3. Operational Teams First: Teams with clear, repetitive processes showed faster adoption
4. Champion-Driven Scaling: Early adopters became internal teachers
5. Event-Driven Launch: Making transformation a company milestone created momentum
What They Would Do Differently
1. More Pre-Built Agents: Anticipate the project and prepare change management
2. Don't Leave People Alone: Build the conditions for them to learn the tool either through self-serve or guided learning"
3. Better Data Preparation: Connect necessary systems before deployment
4. Focus on Operational Teams Earlier: "If I were to redo it, I'd do it more on really operational teams", Titouan Aubrun
5. Earlier Change Management Investment: People team should be involved from the beginning
Measuring Success: Beyond Traditional ROI
Nine months post-deployment, Doctolib's measurement approach reveals a key insight: start with adoption, not ROI.
"It felt unrealistic to have tangible KPIs at this stage. First 6 months' goal should really be about adoption."
The Three Success Pillars
1. Adoption Excellence
- Daily usage standard: "30% use Dust every day"
- Training completion: "All of Tech is 'AI Certified'"
- Sustained engagement: Users maintaining consistent usage over months
- Specific use cases ROI: team members sharing use cases with multiple hours saved weekly, especially in Marketing & Technical Services
2. Engagement Depth
- The "disappointment test": "45% would be very disappointed if they lose Dust"
- Cross-team collaboration: Agents created by one team, adopted by others
- Knowledge sharing: Successful use cases spreading organically
3. Use Case Maturity
- Complex problem-solving: "Bugbuster" agent identified problematic code in minutes during production crisis
- Self-improving systems: "You troubleshoot a case, query the knowledge base, document your solution, and generate documentation for the new case"

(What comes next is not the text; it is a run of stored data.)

(** * VaultFace: the aggregation and reporting pipeline, embedded and verified

    The dashboard widgets, the two entry forms, the statement upload page and
    the summary endpoint of the application are TypeScript functions over
    Firestore documents.  This development embeds them as Rocq functions,
    one module per source file, and then states and proves the properties
    of the aggregation pipeline.

    Modelling conventions.
    - A JavaScript number is an exact rational or [NaN].  Binary rounding,
      signed zero and the infinities of IEEE-754 are outside the model, so
      sums are exact.  The program's sums are exact too on whole amounts
      whose magnitudes stay within [2^53] ([Spec.exactSums]): the
      properties that compare sums taken in different orders, or test a
      sum against 0, are stated for such amounts, and the lemmas on sums
      that carry no such hypothesis hold in exact arithmetic.
    - A string is a sequence of 8-bit characters; the white space of
      [trim], of [\s] and of [parseFloat] is the ASCII white space.
    - A [Date] holds a time value in milliseconds since the epoch, or is the
      Invalid Date.  Local time is UTC shifted by a constant offset [tza]
      (no daylight-saving transitions).  [new Date(string)] reads the
      ECMAScript date-time string format, the one format the standard
      fixes; a text in another format, which an engine may or may not
      accept, reads as the Invalid Date.  Month and day names are the
      English ones.
    - An object used as a map from text to totals is a finite map of its
      own keys where the keys are month names or where only the totals are
      at stake.  The map of the category chart, whose order of keys and
      whose inherited properties show in the result, is an [Obj.t]: own
      properties in the order of their creation, and reads that find what
      every object inherits.
    - A Firestore document exposes the fields the code reads: the amount
      and the date hold any value, the text fields a string or nothing.
      The store is a pair of record lists; a query by owner is a filter,
      and [addDoc] appends.  The statement upload, which writes a batch,
      is also modelled on a store that rejects a write.
    - A handler is a function from its inputs (props, form state, store,
      clock) to what it leaves behind (component state, notice, store).
      [None] stands for a thrown exception where the code can throw. *)

From Stdlib Require Import ZArith QArith Qabs Qcanon Qround Ascii String Lia.
From stdpp Require Import gmap strings list fin_maps pretty sorting.

Local Open Scope Z_scope.

(* ===================================================================== *)
(** * Part I: the embedding *)
(* ===================================================================== *)

(** ** Numbers *)

Inductive number :=
| Fin (q : Qc)
| NaN.

Global Instance number_eq_dec : EqDecision number.
Proof. solve_decision. Defined.

Module Num.

Definition of_Z (z : Z) : number := Fin (Q2Qc (inject_Z z)).

(** the exact quotient [a / b] of an integer by a positive integer *)
Definition ratio (a : Z) (b : positive) : number := Fin (Q2Qc (a # b)).

Definition zero : number := of_Z 0.

Definition add (a b : number) : number :=
  match a, b with
  | Fin x, Fin y => Fin (x + y)%Qc
  | _, _ => NaN
  end.

Definition sub (a b : number) : number :=
  match a, b with
  | Fin x, Fin y => Fin (x - y)%Qc
  | _, _ => NaN
  end.

Definition mul (a b : number) : number :=
  match a, b with
  | Fin x, Fin y => Fin (x * y)%Qc
  | _, _ => NaN
  end.

(** [a / b]; a division by zero has no finite value and reads as [NaN]
    in the model. *)
Definition div (a b : number) : number :=
  match a, b with
  | Fin x, Fin y => if Qeq_bool y 0 then NaN else Fin (x / y)%Qc
  | _, _ => NaN
  end.

(** unary minus *)
Definition neg (a : number) : number :=
  match a with
  | Fin x => Fin (- x)%Qc
  | NaN => NaN
  end.

Definition isNaN (a : number) : bool :=
  match a with
  | Fin _ => false
  | NaN => true
  end.

Definition cmp (a b : number) : option comparison :=
  match a, b with
  | Fin x, Fin y => Some (x ?= y)%Qc
  | _, _ => None
  end.

(** [a < b], [a <= b], [a > b], [a >= b]: false as soon as one side is NaN *)
Definition lt (a b : number) : bool :=
  match cmp a b with Some Lt => true | _ => false end.
Definition le (a b : number) : bool :=
  match cmp a b with Some Lt | Some Eq => true | _ => false end.
Definition gt (a b : number) : bool := lt b a.
Definition ge (a b : number) : bool := le b a.

(** [a === b] on numbers *)
Definition strict_eq (a b : number) : bool :=
  match cmp a b with Some Eq => true | _ => false end.

(** ToBoolean on a number: [0] and [NaN] are falsy *)
Definition truthy (a : number) : bool :=
  match a with
  | Fin x => negb (strict_eq a zero)
  | NaN => false
  end.

(** [a || b] where both sides are numbers *)
Definition or (a b : number) : number := if truthy a then a else b.

(** [Math.abs] *)
Definition abs (a : number) : number := if lt a zero then neg a else a.

(** truncation towards zero (ToIntegerOrInfinity on a finite number) *)
Definition trunc (q : Qc) : Z :=
  if Qle_bool 0 q then Qfloor q else Qceiling q.

(** [m * 10^k] *)
Definition scale10 (m k : Z) : number :=
  if 0 <=? k then of_Z (m * 10 ^ k) else ratio m (Z.to_pos (10 ^ (- k))).

(** a number used as an array index: the index it names, if any *)
Definition toIndex (a : number) : option nat :=
  match a with
  | Fin q =>
      if (Zpos (Qden q) =? 1) && (0 <=? Qnum q) then Some (Z.to_nat (Qnum q))
      else None
  | NaN => None
  end.

(** the sum of a list of numbers *)
Definition sum (l : list number) : number := foldr add zero l.

End Num.

(** ** Characters and strings *)

Module Str.

Definition isWhiteSpace (c : ascii) : bool :=
  let n := nat_of_ascii c in
  ((9 <=? n) && (n <=? 13))%nat || (n =? 32)%nat.

Definition isDigit (c : ascii) : bool :=
  let n := nat_of_ascii c in ((48 <=? n) && (n <=? 57))%nat.

Definition digitVal (c : ascii) : Z := Z.of_nat (nat_of_ascii c) - 48.

Fixpoint trimStart (s : string) : string :=
  match s with
  | String c r => if isWhiteSpace c then trimStart r else s
  | EmptyString => EmptyString
  end.

Fixpoint rev_acc (s acc : string) : string :=
  match s with
  | String c r => rev_acc r (String c acc)
  | EmptyString => acc
  end.

Definition rev (s : string) : string := rev_acc s EmptyString.

Definition trimEnd (s : string) : string := rev (trimStart (rev s)).

(** [s.trim()] *)
Definition trim (s : string) : string := trimEnd (trimStart s).

(** [s.startsWith(p)] *)
Fixpoint startsWith (p s : string) : bool :=
  match p, s with
  | EmptyString, _ => true
  | String a p', String b s' => if Ascii.eqb a b then startsWith p' s' else false
  | String _ _, EmptyString => false
  end.

(** [s.includes(p)] *)
Fixpoint includes (p s : string) : bool :=
  startsWith p s ||
  match s with
  | String _ s' => includes p s'
  | EmptyString => false
  end.

(** [s.split(sep)] for a one-character separator: the pieces between the
    separators, empty pieces included. *)
Fixpoint split_go (sep : ascii) (s cur : string) : list string :=
  match s with
  | EmptyString => [rev cur]
  | String c r =>
      if Ascii.eqb c sep then rev cur :: split_go sep r EmptyString
      else split_go sep r (String c cur)
  end.

Definition split (sep : ascii) (s : string) : list string :=
  split_go sep s EmptyString.

(** [xs.join(sep)] *)
Fixpoint join (sep : string) (xs : list string) : string :=
  match xs with
  | [] => EmptyString
  | [x] => x
  | x :: rest => x ++ sep ++ join sep rest
  end.

(** [s.replace(/c/g, by)] for a single character [c] *)
Fixpoint replaceAllChar (c : ascii) (by_ : string) (s : string) : string :=
  match s with
  | EmptyString => EmptyString
  | String a r =>
      if Ascii.eqb a c then by_ ++ replaceAllChar c by_ r
      else String a (replaceAllChar c by_ r)
  end.

(** ToBoolean on a string: only the empty string is falsy *)
Definition truthy (s : string) : bool :=
  match s with EmptyString => false | _ => true end.

Definition dquote : ascii := "034"%char.
Definition newline : ascii := "010"%char.

(** [s.toLowerCase()] on ASCII letters *)
Definition lowerChar (c : ascii) : ascii :=
  let n := nat_of_ascii c in
  if ((65 <=? n) && (n <=? 90))%nat then ascii_of_nat (n + 32) else c.

Fixpoint toLowerCase (s : string) : string :=
  match s with
  | EmptyString => EmptyString
  | String c r => String (lowerChar c) (toLowerCase r)
  end.

(** [s.padStart(w, "0")] *)
Definition padStart0 (w : nat) (s : string) : string :=
  string_of_list_ascii (replicate (w - String.length s) "0"%char) ++ s.

End Str.

(** ** Numbers and strings *)

Module NumStr.

(** [x.toFixed(f)]: the integer [n] with [n / 10^f] nearest to [|x|]
    (the larger one on a tie), printed with [f] decimals.  From [10^21]
    on an engine prints the exponent form of the double instead, which is
    outside the model. *)
Definition toFixed (f : nat) (x : number) : string :=
  match x with
  | NaN => "NaN"
  | Fin q =>
      let sign : string := if Qle_bool 0 q then EmptyString else "-" in
      let a : Q := Qabs q in
      let n := Qfloor (a * inject_Z (10 ^ Z.of_nat f) + (1 # 2)) in
      let ds := Str.padStart0 (S f) (pretty n) in
      let k := (String.length ds - f)%nat in
      let ip := String.substring 0 k ds in
      let fp := String.substring k f ds in
      match f with
      | O => sign ++ ip
      | S _ => sign ++ ip ++ "." ++ fp
      end
  end.

(** the longest run of decimal digits at the head of [s]: the integer
    they spell after [acc], how many there are, and the rest *)
Fixpoint read_digits (acc : Z) (cnt : Z) (s : string) : Z * Z * string :=
  match s with
  | String c r =>
      if Str.isDigit c then read_digits (acc * 10 + Str.digitVal c) (cnt + 1) r
      else (acc, cnt, s)
  | EmptyString => (acc, cnt, s)
  end.

(** the value of an exponent part at the head of [s], 0 when there is none *)
Definition read_exponent (s : string) : Z :=
  match s with
  | String c r =>
      if Ascii.eqb c "e" || Ascii.eqb c "E" then
        let '(sg, r1) :=
          match r with
          | String "-" r' => (-1, r')
          | String "+" r' => (1, r')
          | _ => (1, r)
          end in
        let '(e, cnt, _) := read_digits 0 0 r1 in
        if cnt =? 0 then 0 else sg * e
      else 0
  | EmptyString => 0
  end.

(** [parseFloat(s)]: the longest decimal literal after the leading white
    space, or [NaN] when there is none.  (The literal [Infinity] has no
    value in the model and reads as [NaN].) *)
Definition parseFloat (s : string) : number :=
  let s0 := Str.trimStart s in
  let '(sg, s1) :=
    match s0 with
    | String "-" r => (-1, r)
    | String "+" r => (1, r)
    | _ => (1, s0)
    end in
  let '(ip, nint, s2) := read_digits 0 0 s1 in
  let '(m, nfrac, s3) :=
    match s2 with
    | String "." r => read_digits ip 0 r
    | _ => (ip, 0, s2)
    end in
  if nint + nfrac =? 0 then NaN
  else Num.scale10 (sg * m) (read_exponent s3 - nfrac).

End NumStr.

(** ** Dates

    The time arithmetic follows the ECMAScript specification (Day,
    TimeWithinDay, MakeDay, MakeTime, MakeDate, TimeClip, LocalTime); the
    year, month and day of a day number are computed with the usual
    era-based calendar algorithm. *)

Inductive Date :=
| ValidDate (t : Z)
| InvalidDate.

- Advanced feature adoption: Teams using agent chaining and sophisticated workflows
Key Takeaways
- Implementation: Focus on full team deployments, operational teams first, champion networks, and comprehensive human support. AI transformation is change management, not technology deployment.
- Timeline: Plan for 6+ months to see meaningful behavior change. Measure adoption first, engagement depth second, and use case sophistication third.
- Success: "We have agents for everything and anything now"—proliferation became both a victory indicator and a governance challenge.
The future belongs to organizations that can execute systematic rollouts while building cultural foundations for sustained AI-first transformation—and that requires People teams as much as IT teams.